En fait quand un alpinisme reçoit la foudre il fait souvent l’objet de nombreuses


blessures car il peut être à la fois… électrisé, blasté, brûlé et choqué !

• Electrisé… c’est le fait de recevoir une énorme intensité d’électricité dans son
corps. Cette électricité peut passer de différentes manières, soit en suivant les
contours, par les zones de moindre résistance (exemple, quand l’alpiniste porte
des objets métalliques sur lui, soit en le traversant par le trajet des gros nerfs et
des gros vaisseaux (voir photo, point de sortie sur le pied). Dans le premier cas,
il va provoquer des brûlures plutôt superficielles, dans le deuxième, il risque de
passer par le coeur et provoquer un arrêt cardiaque. Le passage de ce courant
par les axes nerveux provoque aussi des dégâts qui entraînent les effets
secondaires variés comme des fourmillements, des troubles de la sensibilité
dans les membres, des paralysies transitoires, des pertes de la vue ou des
épisodes de surdité brutale. Heureusement ces signes ne durent généralement
pas trop longtemps.

• Blasté… c’est le fait de subir l’onde de choc, exactement comme si vous vous
trouviez à quelques mètres d’une explosion. Cette onde de choc est tellement
importante qu’elle peut vous percer les tympans, vous éclater les poumons et
même vous projeter dans le vide. C’est la raison pour laquelle beaucoup de
foudroyés sont aussi victimes de blessures traumatiques.

• Brûlé… les brûlures peuvent être superficielles et reproduire le trajet qu’a


suivi le courant lors de son passage ou être profondes en carbonisant les
muscles sans que cela ne se voie à l’extérieur. Ces brûlures profondes ont
l’inconvénient de détruire des cellules musculaires qui déversent dans le sang
des toxines entraînant un blocage des reins.

• Choqué… l’effet de la décharge entraîne une fulguration du système nerveux


ce qui a pour effet de provoquer à la fois une sensation d’étourdissement et
des signes de désorientation accompagnés de perte de mémoire. Outre cet
aspect, les vaisseaux et les nerfs se trouvent déprimés, ce qui peut conduire à
une baisse de tension sanguine générale pouvant également entraîner le décès.
Des perturbations psychologiques de longue durée ont déjà été décrites.

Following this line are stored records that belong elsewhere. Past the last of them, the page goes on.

(** [struct val_session_s].  [s_lock_depth] is how often the recursive mutex is
    held; the two buffers are the caller's, which the session alone uses.  The slot
    table and the file handle fields are kept although no code reads them. *)
Record val_session_t := mk_session {
  s_cfg : val_config_t;
  s_output_directory : list Z;
  s_seq_counter : Z;
  s_effective_packet_size : Z;
  s_handshake_done : bool;
  s_peer_features : Z;
  s_timing : val_timing_t;
  s_last_error : val_error_t;
  s_negotiated_window_packets : Z;
  s_current_window_packets : Z;
  s_peer_tx_window_packets : Z;
  s_ack_stride_packets : Z;
  s_consecutive_errors : Z;
  s_consecutive_successes : Z;
  s_packets_since_mode_change : Z;
  s_packets_in_flight : Z;
  s_next_seq_to_send : Z;
  s_oldest_unacked_seq : Z;
  s_tracking_slots : list val_inflight_packet_t;
  s_max_tracking_slots : Z;
  s_current_file_position : Z;
  s_total_file_size : Z;
  s_last_keepalive_send_time : Z;
  s_last_keepalive_recv_time : Z;
  s_health_operations : Z;
  s_health_retries : Z;
  s_health_soft_trips : Z;
  s_metrics : val_metrics_t;
  s_lock_depth : Z;
  s_send_buffer : list Z;
  s_recv_buffer : list Z
}.
#[export] Instance eta_val_session_t : Eta val_session_t := λ r, mk_session
  (s_cfg r) (s_output_directory r) (s_seq_counter r) (s_effective_packet_size r)
  (s_handshake_done r) (s_peer_features r) (s_timing r) (s_last_error r)
  (s_negotiated_window_packets r) (s_current_window_packets r) (s_peer_tx_window_packets r)
  (s_ack_stride_packets r) (s_consecutive_errors r) (s_consecutive_successes r)
  (s_packets_since_mode_change r) (s_packets_in_flight r) (s_next_seq_to_send r)
  (s_oldest_unacked_seq r) (s_tracking_slots r) (s_max_tracking_slots r)
  (s_current_file_position r) (s_total_file_size r) (s_last_keepalive_send_time r)
  (s_last_keepalive_recv_time r) (s_health_operations r) (s_health_retries r)
  (s_health_soft_trips r) (s_metrics r) (s_lock_depth r) (s_send_buffer r) (s_recv_buffer r).
#[export] Instance set_s_cfg : Setter s_cfg. Proof. derive_setter. Defined.
#[export] Instance set_s_output_directory : Setter s_output_directory. Proof. derive_setter. Defined.
#[export] Instance set_s_seq_counter : Setter s_seq_counter. Proof. derive_setter. Defined.
#[export] Instance set_s_effective_packet_size : Setter s_effective_packet_size. Proof. derive_setter. Defined.
#[export] Instance set_s_handshake_done : Setter s_handshake_done. Proof. derive_setter. Defined.
#[export] Instance set_s_peer_features : Setter s_peer_features. Proof. derive_setter. Defined.
#[export] Instance set_s_timing : Setter s_timing. Proof. derive_setter. Defined.
#[export] Instance set_s_last_error : Setter s_last_error. Proof. derive_setter. Defined.
#[export] Instance set_s_negotiated_window_packets : Setter s_negotiated_window_packets. Proof. derive_setter. Defined.
#[export] Instance set_s_current_window_packets : Setter s_current_window_packets. Proof. derive_setter. Defined.
#[export] Instance set_s_peer_tx_window_packets : Setter s_peer_tx_window_packets. Proof. derive_setter. Defined.
#[export] Instance set_s_ack_stride_packets : Setter s_ack_stride_packets. Proof. derive_setter. Defined.
#[export] Instance set_s_consecutive_errors : Setter s_consecutive_errors. Proof. derive_setter. Defined.
#[export] Instance set_s_consecutive_successes : Setter s_consecutive_successes. Proof. derive_setter. Defined.
#[export] Instance set_s_packets_since_mode_change : Setter s_packets_since_mode_change. Proof. derive_setter. Defined.
#[export] Instance set_s_packets_in_flight : Setter s_packets_in_flight. Proof. derive_setter. Defined.
#[export] Instance set_s_next_seq_to_send : Setter s_next_seq_to_send. Proof. derive_setter. Defined.
#[export] Instance set_s_oldest_unacked_seq : Setter s_oldest_unacked_seq. Proof. derive_setter. Defined.
#[export] Instance set_s_tracking_slots : Setter s_tracking_slots. Proof. derive_setter. Defined.
#[export] Instance set_s_max_tracking_slots : Setter s_max_tracking_slots. Proof. derive_setter. Defined.
#[export] Instance set_s_current_file_position : Setter s_current_file_position. Proof. derive_setter. Defined.
#[export] Instance set_s_total_file_size : Setter s_total_file_size. Proof. derive_setter. Defined.
#[export] Instance set_s_last_keepalive_send_time : Setter s_last_keepalive_send_time. Proof. derive_setter. Defined.
#[export] Instance set_s_last_keepalive_recv_time : Setter s_last_keepalive_recv_time. Proof. derive_setter. Defined.
#[export] Instance set_s_health_operations : Setter s_health_operations. Proof. derive_setter. Defined.
#[export] Instance set_s_health_retries : Setter s_health_retries. Proof. derive_setter. Defined.
#[export] Instance set_s_health_soft_trips : Setter s_health_soft_trips. Proof. derive_setter. Defined.
#[export] Instance set_s_metrics : Setter s_metrics. Proof. derive_setter. Defined.
#[export] Instance set_s_lock_depth : Setter s_lock_depth. Proof. derive_setter. Defined.
#[export] Instance set_s_send_buffer : Setter s_send_buffer. Proof. derive_setter. Defined.
#[export] Instance set_s_recv_buffer : Setter s_recv_buffer. Proof. derive_setter. Defined.
(* ===== verification/Log.v ===== *)
(** Logging ([src/val_core.c]: [val_internal_log], [val_internal_logf]): which messages
    reach the application's sink, and with what text.  The sink is a call out with no
    effect on the session, so what is modelled is its argument. *)
From S2P Require Import Prelude Session.

Section log.
Context `{!BuildOptions}.

(** The text given to the sink, if it is called at all. *)
Definition val_internal_log (c : val_config_t) (has_sink : bool) (level : Z) (msg : list Z) : option (list Z) :=
  if negb has_sink then None
  else if VAL_LOG_LEVEL =? 0 then None
  else if cfg_min_level c =? 0 then None
  else if level <=? cfg_min_level c then Some msg else None.

(** [formatted] is what [vsnprintf] makes of format and arguments, [None] for its error
    value; [heap] tells whether [malloc] gives a buffer for a long text. *)
Definition val_internal_logf (c : val_config_t) (has_sink : bool) (level : Z) (fmt : list Z)
    (formatted : option (list Z)) (heap : bool) : option (list Z) :=
  let stackbuf := 256 in
  if negb has_sink then None
  else if VAL_LOG_LEVEL =? 0 then None
  else if (cfg_min_level c =? 0) || (cfg_min_level c <? level) then None
  else
    match formatted with
    | None => Some fmt
    | Some txt =>
        if zlen txt <? stackbuf then Some txt
        else if negb heap then Some (ztake (stackbuf - 1) txt)
        else Some txt
    end.

(** Both functions let the same messages through. *)
Lemma logf_gate c sink level fmt txt heap msg :
  is_Some (val_internal_logf c sink level fmt txt heap) ↔ is_Some (val_internal_log c sink level msg).
Proof.
  unfold val_internal_logf, val_internal_log. destruct sink; cbn [negb]; [|done].
  destruct (VAL_LOG_LEVEL =? 0); [done|]. destruct (cfg_min_level c =? 0); cbn [orb]; [done|].
  destruct (Z.ltb_spec (cfg_min_level c) level); destruct (Z.leb_spec level (cfg_min_level c)); try lia; [done|].
  split; [by eauto|]. intros _. repeat case_match; eauto.
Qed.
(** A text is cut only when memory is short, and then to what the stack buffer holds. *)
Lemma logf_text c sink level fmt txt heap m : val_internal_logf c sink level fmt (Some txt) heap = Some m →
  m = txt ∨ heap = false ∧ 256 <= zlen txt ∧ m = ztake 255 txt.
Proof.
  unfold val_internal_logf. repeat case_match; intros [=]; subst; auto. right.
  destruct heap; [done|]. split; [done|]. split; [lia|done].
Qed.
End log.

COMMENT SE PROTÉGER DE LA FOUDRE EN MONTAGNE ?

• Ne pas se mettre à l’abri sous un arbre, de manière générale sous aucun objet
ou édifice présentant un risque d’attirer la foudre par leur pointe. Sinon, la
probabilité d’être foudroyé est 50 fois plus élevée que si l’on reste à terrain
découvert et debout !

• Rester situé à au moins 50 mètres au-dessous d’un sommet pointu. Lorsque


l’orage s’annonce et que le champ électrique atmosphérique s’intensifie, le
sommet est le siège de l’effet « couronne » caractérisé par un ronronnement
annonciateur.

• Mettez-vous rapidement à l’abri si vous entendez les “ abeilles ”… la foudre


n’est pas loin !

• Ne pas porter d’objet pointu dont la pointe dépasse la hauteur de la


personne (ski sur le

sac, piolet, parapluie)

• Restez à l’écart de ses compagnons de cordée (plusieurs mètres) afin que,


s’ils sont foudroyés, l’on ne risque pas soi-même d’être dans la zone
d’amorçage d’un éclair se propageant sur le côté.

• Ne pas téléphoner par temps d’orage.

• Tenir compte de la tension de pas : ne pas courir, marcher par petits pas ou
mieux, rester les pieds joints.

• Rester dans un refuge s’il est en métal. Il protège par effet de cage de
Faraday.

• On a déjà vu qu’il faut se protéger dans un creux plutôt que sur une bosse,
celui-ci pouvant être dominé par une corniche. La corniche doit être au moins à
20 mètres au-dessus de vous.

• Si l’on se réfugie dans une grotte, éviter de rester debout à l’entrée


(amorçage possible entre la voûte et le sol) et contre les parois : mieux vaut se
tenir abaissé au milieu et rester loin des parois.

• Éviter aussi de rester coincé dans une fissure.